Here's what we've accomplished with your support:

The Collection

  • With our magnolia collection recognized as the most significant for conservation purposes outside China, we were invited to join a consortium of thirteen other botanical gardens throughout North America to conserve and protect this ancient plant family dating back nearly 100 million years.
  • We have become the world's only botanical garden with three cloud forest collections – our Mesoamerican, Andean and new Southeast Asian Cloud Forests, and the collections continue to grow. David Kruse-Pickler, our associate curator, recently returned from a collection and surveying trip to Ecuador's Maquipucuna Cloud Forest Preserve, gateway to one of the earth's top three biodiversity hotspots.
  • Continuing our work to showcase and care for some of the world's most precious and imperiled plants, we now have over 300 rare and endangered species, some of which are extinct in their native habitats.


Generous funding from the S.D. Bechtel, Jr. Foundation enabled us to open the Helen Crocker Russell Library of Horticulture, northern California's most comprehensive horticultural library, six days each week. Home to 27,000 volumes including a rare book collection, the Library recently made its more than 1,600 volume children's collection available for circulation to San Francisco Unified School District teachers and our members.

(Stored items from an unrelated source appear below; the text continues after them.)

(* ===== verification/HashSpec.v ===== *)
(** * HashSpec: what lib/kernel/hash.c promises

    A table of lists implements a finite map from keys to elements. *)
From S2P Require Import Prelude.
From S2P Require Import CString.
From S2P Require Import KList.
From S2P Require Import Hash.

#[export] Instance zlen_perm {A} : Proper ((≡ₚ) ==> eq) (@zlen A).
Proof. intros xs ys E. unfold zlen. by rewrite E. Qed.

(** ** Lists of lists *)
Lemma concat_delete {A} (ls : list (list A)) i xs : ls !! i = Some xs -> concat ls ≡ₚ xs ++ concat (delete i ls).
Proof.
  revert i. induction ls as [|l ls IH]; intros [|i] E; try done; cbn in *; [by injection E as ->|].
  rewrite (IH _ E), !app_assoc. by rewrite (Permutation_app_comm l xs).
Qed.
Lemma concat_insert {A} (ls : list (list A)) i xs ys : ls !! i = Some xs -> concat (<[i := ys]> ls) ≡ₚ ys ++ concat (delete i ls).
Proof.
  revert i. induction ls as [|l ls IH]; intros [|i] E; try done; cbn in *.
  rewrite (IH _ E), !app_assoc. by rewrite (Permutation_app_comm l ys).
Qed.
Lemma elem_concat {A} (ls : list (list A)) x : x ∈ concat ls <-> exists i xs, ls !! i = Some xs /\ x ∈ xs.
Proof.
  induction ls as [|l ls IH]; cbn; [split; [by intros ?%not_elem_of_nil|by intros (i & xs & ? & _)]|].
  rewrite elem_of_app, IH. split.
  - intros [?|(i & xs & ? & ?)]; [by exists 0%nat, l|by exists (S i), xs].
  - intros ([|i] & xs & E & ?); [left; by injection E as ->|right; by exists i, xs].
Qed.
Lemma elem_concat_delete {A} (ls : list (list A)) i j ys x : ls !! j = Some ys -> i <> j -> x ∈ ys -> x ∈ concat (delete i ls).
Proof.
  intros E Hne Hx. apply elem_concat. destruct (decide (j < i)%nat).
  - exists j, ys. by rewrite list_lookup_delete_lt.
  - exists (pred j), ys. rewrite list_lookup_delete_ge by lia. by replace (S (pred j)) with j by lia.
Qed.
Lemma concat_replicate_nil {A} n : concat (replicate n (@nil A)) = [].
Proof. by induction n. Qed.

(** ** Bucket arrays *)
Definition head_of (b : Z) (i : nat) : Z := b + 16 * Z.of_nat i.
Lemma elem_region p n q : q ∈ region p n <-> exists j, 0 <= j < 2 * n /\ q = p + 8 * j.
Proof. unfold region. rewrite list_elem_of_fmap. setoid_rewrite elem_of_seqZ. split; intros (j & ?); exists j; intuition lia. Qed.
Lemma head_region b i n : Z.of_nat i < n -> head_of b i ∈ region b n /\ head_of b i + 8 ∈ region b n.
Proof. intros H. rewrite !elem_region. unfold head_of. split; [exists (2 * Z.of_nat i)|exists (2 * Z.of_nat i + 1)]; lia. Qed.
Lemma elem_nodes l xs n : n ∈ nodes l xs <-> n = l \/ n = l + 8 \/ n ∈ xs.
Proof. unfold nodes. rewrite elem_of_cons, elem_of_app, list_elem_of_singleton. tauto. Qed.
Record buckets_hold (h : heap) (b : Z) (ls : list (list Z)) : Prop := BucketsHold {
  bh_nodup : NoDup (concat ls);
  bh_rep i xs : ls !! i = Some xs -> rep h (head_of b i) xs;
  bh_out x : x ∈ concat ls -> x ∉ region b (zlen ls) }.

Section hold.
Context (h : heap) (b : Z) (ls : list (list Z)) (Hb : buckets_hold h b ls).
Lemma bh_index i xs : ls !! i = Some xs -> Z.of_nat i < zlen ls.
Proof. intros E%lookup_lt_Some. unfold zlen. lia. Qed.
Lemma bh_nodes i xs q : ls !! i = Some xs -> q ∈ nodes (head_of b i) xs -> q ∈ region b (zlen ls) \/ q ∈ concat ls.
Proof.
  intros E Hq%elem_nodes. destruct (head_region b i (zlen ls) (bh_index _ _ E)). destruct Hq as [->|[->|?]]; [by left..|].
  right. apply elem_concat. by exists i, xs.
Qed.
Lemma bh_apart i j xs ys q : ls !! i = Some xs -> ls !! j = Some ys -> i <> j -> q ∈ nodes (head_of b i) xs -> q ∉ nodes (head_of b j) ys.
Proof.
  intros Ei Ej Hne Hi Hj. pose proof (head_region b i (zlen ls) (bh_index _ _ Ei)) as [Ri1 Ri2]. pose proof (head_region b j (zlen ls) (bh_index _ _ Ej)) as [Rj1 Rj2].
  rewrite elem_nodes in Hi, Hj.
  assert (Hx : forall k zs x, ls !! k = Some zs -> x ∈ zs -> x ∉ region b (zlen ls)) by (intros k zs x Ek Hx; apply (bh_out _ _ _ Hb), elem_concat; by exists k, zs).
  destruct (decide (q ∈ xs)) as [Hqx|Hqx], (decide (q ∈ ys)) as [Hqy|Hqy].
  - pose proof (bh_nodup _ _ _ Hb) as Hn. rewrite (concat_delete ls i xs Ei) in Hn. apply list.NoDup_app in Hn as (_ & Hn & _).
    apply (Hn q Hqx). by eapply elem_concat_delete.
  - apply (Hx i xs q Ei Hqx). destruct Hj as [->|[->|?]]; done.
  - apply (Hx j ys q Ej Hqy). destruct Hi as [->|[->|?]]; done.
  - unfold head_of in *. destruct Hi as [Hi|[Hi|?]], Hj as [Hj|[Hj|?]]; try done; lia.
Qed.
Lemma bh_frame h' : (forall q, q ∈ region b (zlen ls) \/ q ∈ concat ls -> h' !! q = h !! q) -> buckets_hold h' b ls.
Proof.
  intros Hf. split; [apply Hb| |apply Hb]. intros i xs E. eapply rep_frame; [|by apply (bh_rep _ _ _ Hb)].
  intros q Hq. apply Hf. by eapply bh_nodes.
Qed.
Lemma bh_update h' i xs ys : ls !! i = Some xs -> rep h' (head_of b i) ys -> NoDup (ys ++ concat (delete i ls)) ->
  (forall y, y ∈ ys -> y ∉ region b (zlen ls)) -> (forall q, q ∉ nodes (head_of b i) xs -> q ∉ ys -> h' !! q = h !! q) ->
  buckets_hold h' b (<[i := ys]> ls).
Proof.
  intros Ei Hr Hn Hout Hs. pose proof (lookup_lt_Some _ _ _ Ei) as Hlt. split.
  - by rewrite (concat_insert ls i xs ys Ei).
  - intros j zs Ej. destruct (decide (i = j)) as [<-|Hne].
    + rewrite list_lookup_insert_eq in Ej by done. by injection Ej as <-.
    + rewrite list_lookup_insert_ne in Ej by done. eapply rep_frame; [|by apply (bh_rep _ _ _ Hb)].
      intros q Hq. apply Hs; [by eapply bh_apart; [exact Ej|exact Ei|done|]|]. intros Hy.
      pose proof (bh_nodes _ _ _ Ej Hq) as [?|_]; [by eapply Hout|]. apply elem_nodes in Hq.
      destruct (head_region b j (zlen ls) (bh_index _ _ Ej)). destruct Hq as [->|[->|Hq]]; [by eapply Hout..|].
      apply list.NoDup_app in Hn as (_ & Hd & _). apply (Hd q Hy). by eapply elem_concat_delete.
  - intros x. rewrite zlen_insert, (concat_insert ls i xs ys Ei), elem_of_app. intros [?|Hx]; [by apply Hout|].
    apply (bh_out _ _ _ Hb). rewrite (concat_delete ls i xs Ei), elem_of_app. by right.
Qed.
End hold.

Youth Educator Gretchen Norell leads kids to the Redwoods.

Youth Education Program

Serving 10,000 school children each year, our Youth Education Program continues to find new ways to make the Garden a hands-on laboratory of learning. With a shared vision of children as future stewards of the planet, the Save the Redwoods League has partnered with us to fund "Smallest Kids, Tallest Trees," a new program we created for kindergarten classes. We expanded our summer intern program, added new family programming, and collaborated with SFUSD, the California Academy of Sciences and other organizations to provide new professional development opportunities for SFUSD teachers.


Geographic Information System – Mapping Every Plant

In a highly competitive process, the Institute of Museum and Library Services (the primary federal funder of U.S. libraries and museums) awarded an additional two years of funding for our Geographic Information System program. GIS allows us to map plant locations and inventory our collections three times faster, all relying on GPS (global positioning system) technology. In the next few years, information only available through our curators and gardeners will be accessible to everyone through their laptops, tablets and smart-phones. Special thanks to the Blanche Thebom Trust and other individual donors whose gifts allowed us to advance the program while seeking the federal grant.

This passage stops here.